§ Work task:
One range is to be output from the listing below, exactly as written: the line with "t => Some t" to the line with "assert (Hg : str_or", both kept.
Record set Block Start
(** X16. The base URL a client is built with never ends with a slash; it is
    the url argument when that is a non-empty string, otherwise the
    FORMBRIDGE_URL variable, otherwise http://localhost:3000, with all of its
    trailing slashes removed and nothing else changed (a URL made of slashes
    only becomes the empty string). Stripping is idempotent. *)
Theorem constructed_url (url api_key : option string) (timeout : option float)
    (max_retries : Z) (c : Construction.t) :
  Construction.__init__ environ float_of_str url api_key timeout max_retries = Some c ->
  let given :=
    match url with
    | Some (String a u) => String a u
    | _ => match environ "FORMBRIDGE_URL" with
           | Some v => v
           | None => "http://localhost:3000"
           end
    end in
  ends_with_slash (Construction._url c) = false /\
  (exists k, given = Construction._url c ++ slashes k) /\
  rstrip_slash (Construction._url c) = Construction._url c /\
  (ends_with_slash given = false -> Construction._url c = given).
Proof.
  intros H given. unfold Construction.__init__ in H.
  destruct (match timeout with
            | Some t => Some t
            | None => match environ "FORMBRIDGE_TIMEOUT" with
                      | Some raw => float_of_str raw
                      | None => Some _DEFAULT_TIMEOUT
                      end
            end) as [t|]; [|discriminate].
  injection H as <-. cbn [Construction._url].
  assert (Hg : str_or (match url with Some u => u | None => "" end)
                 (Construction.environ_get environ "FORMBRIDGE_URL" _DEFAULT_URL) = given).
  { unfold given, str_or, Construction.environ_get, _DEFAULT_URL.
    destruct url as [[|a u]|]; reflexivity. }
  rewrite Hg. split; [apply rstrip_slash_no_trailing_slash|].
  split; [apply rstrip_slash_removes_slashes|].
  split; [apply rstrip_slash_fixpoint, rstrip_slash_no_trailing_slash|].
  apply rstrip_slash_fixpoint.
Qed.
(** * tools/fast-whisper-transcribe.py: a shallow embedding

    The script parses its command line with [argparse], imports
    [faster_whisper], builds a [WhisperModel], transcribes one audio file,
    joins the segment texts and prints a two-field JSON object.

    Layout of this development:
    - [Py]: the Python values and built-ins the script calls
      ([str.strip], [str.join], [int], truthiness, [max], [json.dumps]);
    - [Argparse]: the parser that [parse_args] configures, following
      [argparse.py] of CPython 3.11 ([_parse_optional], [_get_option_tuples],
      [consume_optional], [_get_values], the required check, [parse_args]);
    - [Whisper]: the interface of the external library;
    - [Script]: [parse_args] and [main], in a small state-and-exception
      monad whose state holds the two output streams and the log of the
      calls made to the library, and [run], one run of the process;
    - [Json], [Statements], [Loop]: a reader of JSON string literals and the
      predicates that the statements and the lemmas use;
    - the theorems: the segment texts, the language field, the two failure
      paths, the JSON line, the argument parser, the beam size. *)

From Stdlib Require Import List ZArith NArith Lia Bool String Ascii.
Import ListNotations.

Set Implicit Arguments.
Set Warnings "-register-all".

(** ** Python strings and built-ins *)

Module Py.

Local Open Scope N_scope.

(** A Python [str] is a sequence of Unicode code points. *)
Definition pystr := list N.

(** ASCII literals are written [py "text"]. *)
Definition py (s : string) : pystr := map N_of_ascii (list_ascii_of_string s).
Arguments py s%_string.

Fixpoint str_eqb (a b : pystr) : bool :=
  match a, b with
  | [], [] => true
  | x :: a', y :: b' => N.eqb x y && str_eqb a' b'
  | _, _ => false
  end.
(** * EthernetCellularRK: the Ethernet / cellular arbitration state machine

    A shallow embedding of [EthernetCellular] (EthernetCellularRK.h and
    EthernetCellularRK.cpp).  The class is a singleton polled from the
    application loop; every handler reads its collaborators (Ethernet,
    CellularOrWiFi, Particle, System, millis) and issues commands to them.

    - The member variables are the record [Controller].
    - What the collaborators answer during one [loop()] call is the record
      [Env]; every handler reads each collaborator at most once per call.
    - What the handlers do to the collaborators is a trace of [Event]s, in
      program order.
    - Handlers are written in a small state-and-trace monad [M]. *)

From Stdlib Require Import ZArith List String Bool Lia.
Import ListNotations.
Local Open Scope string_scope.
Local Open Scope list_scope.
Local Open Scope Z_scope.

(** ** Machine integers

    The target is a 32-bit Device OS platform: [unsigned], [unsigned long],
    [uint32_t] and the value of [millis()] are 32 bits wide, [int] is 32
    bits, and the
    representation of [std::chrono::seconds] and [std::chrono::milliseconds]
    is a signed 64-bit integer. *)

Definition uint32 (x : Z) : Z := x mod 2 ^ 32.

(** [(int) x] for a wider signed [x]: reduction modulo 2^32 into the signed
    range, as the compiler of the platform does. *)
Definition int32 (x : Z) : Z := (x + 2 ^ 31) mod 2 ^ 32 - 2 ^ 31.

Definition INT_MIN : Z := - 2 ^ 31.
Definition INT_MAX : Z := 2 ^ 31 - 1.

(** Chrono literals, as counts of the unit of the member they initialise. *)
Definition seconds_of_min (n : Z) : Z := n * 60.
Definition milliseconds_of_s (n : Z) : Z := n * 1000.
Definition milliseconds_of_min (n : Z) : Z := milliseconds_of_s (seconds_of_min n).

(** Colour constants of Device OS, of the form 0x00RRGGBB. *)
Definition RGB_COLOR_CYAN : Z := 0x00FFFF.
Definition RGB_COLOR_YELLOW : Z := 0xFFFF00.

(** ** Data *)

Inductive ActiveInterface : Type :=
| NONE
| ETHERNET
| CELLULAR.

Definition ActiveInterface_eqb (a b : ActiveInterface) : bool :=
  match a, b with
  | NONE, NONE | ETHERNET, ETHERNET | CELLULAR, CELLULAR => true
  | _, _ => false
  end.

(** The values [stateHandler] is ever assigned: [ptr_f] stands for
    [&EthernetCellular::f]. *)
Inductive StateHandler : Type :=
| ptr_stateStart
| ptr_stateTryEthernet
| ptr_stateWaitEthernetReady
| ptr_stateWaitEthernetCloud
| ptr_stateEthernetCloudConnected
| ptr_stateTryCellular
| ptr_stateWaitCellularReady
| ptr_stateWaitCellularCloud
| ptr_stateCellularCloudConnected
| ptr_stateCellularWaitDisconnectedThenTryEthernet.

(** A registered [std::function] callback is opaque to the library; it is
    identified by a tag and its invocation is recorded in the trace. *)
Definition Callback : Type := nat.

Inductive LEDSignal : Type :=
| LED_SIGNAL_CLOUD_CONNECTING
| LED_SIGNAL_CLOUD_HANDSHAKE
| LED_SIGNAL_CLOUD_CONNECTED.

(** A local [LEDSystemTheme] object: the colours set on it, in call order. *)
Definition LEDSystemTheme : Type := list (LEDSignal * Z).

Definition setColor (signal : LEDSignal) (color : Z) (theme : LEDSystemTheme)
  : LEDSystemTheme := theme ++ [(signal, color)].

(** Calls made on the collaborators. *)
Inductive Event : Type :=
| Log_info (fmt : string) (args : list Z)
| System_enableFeature_ETHERNET_DETECTION
| LEDSystemTheme_restoreDefault
| LEDSystemTheme_apply (theme : LEDSystemTheme)
| CellularOrWiFi_disconnect
| CellularOrWiFi_connect
| Ethernet_connect
| Ethernet_disconnect
| Particle_connect
| Particle_disconnect
| Particle_keepAlive (sec : Z)   (* the value the callee receives *)
| InterfaceChangeCallback (cb : Callback) (oldInterface newInterface : ActiveInterface).

(** Answers of the collaborators during one [loop()] call.  [uptime] is the
    true number of milliseconds since boot; [millis()] is its low 32 bits. *)
Record Env : Type := mkEnv {
  System_featureEnabled_ETHERNET_DETECTION : bool;
  Ethernet_macAddress : option (list Z);   (* [None]: the call returns 0 *)
  Ethernet_ready : bool;
  CellularOrWiFi_ready : bool;
  Particle_connected : bool;
  Particle_disconnected : bool;
  uptime : Z
}.

Definition millis (e : Env) : Z := uint32 (uptime e).

(** The member variables of [EthernetCellular]. *)
Record Controller : Type := mkController {
  stateHandler : StateHandler;
  ethernetPresent : bool;
  stateTime : Z;
  ethernetKeepAlive : Z;
  cellularKeepAlive : Z;
  retryEthernetPeriod : Z;
  cellularConnectTimeout : Z;
  cellularCloudConnectTimeout : Z;
  ethernetConnectTimeout : Z;
  ethernetCloudConnectTimeout : Z;
  cellularBackupColor : Z;
  activeInterface : ActiveInterface;
  interfaceChangeCallback : option Callback
}.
Record set Block End
§ Written response:
            | Some t => Some t
            | None => match environ "FORMBRIDGE_TIMEOUT" with
                      | Some raw => float_of_str raw
                      | None => Some _DEFAULT_TIMEOUT
                      end
            end) as [t|]; [|discriminate].
  injection H as <-. cbn [Construction._url].
  assert (Hg : str_or (match url with Some u => u | None => "" end)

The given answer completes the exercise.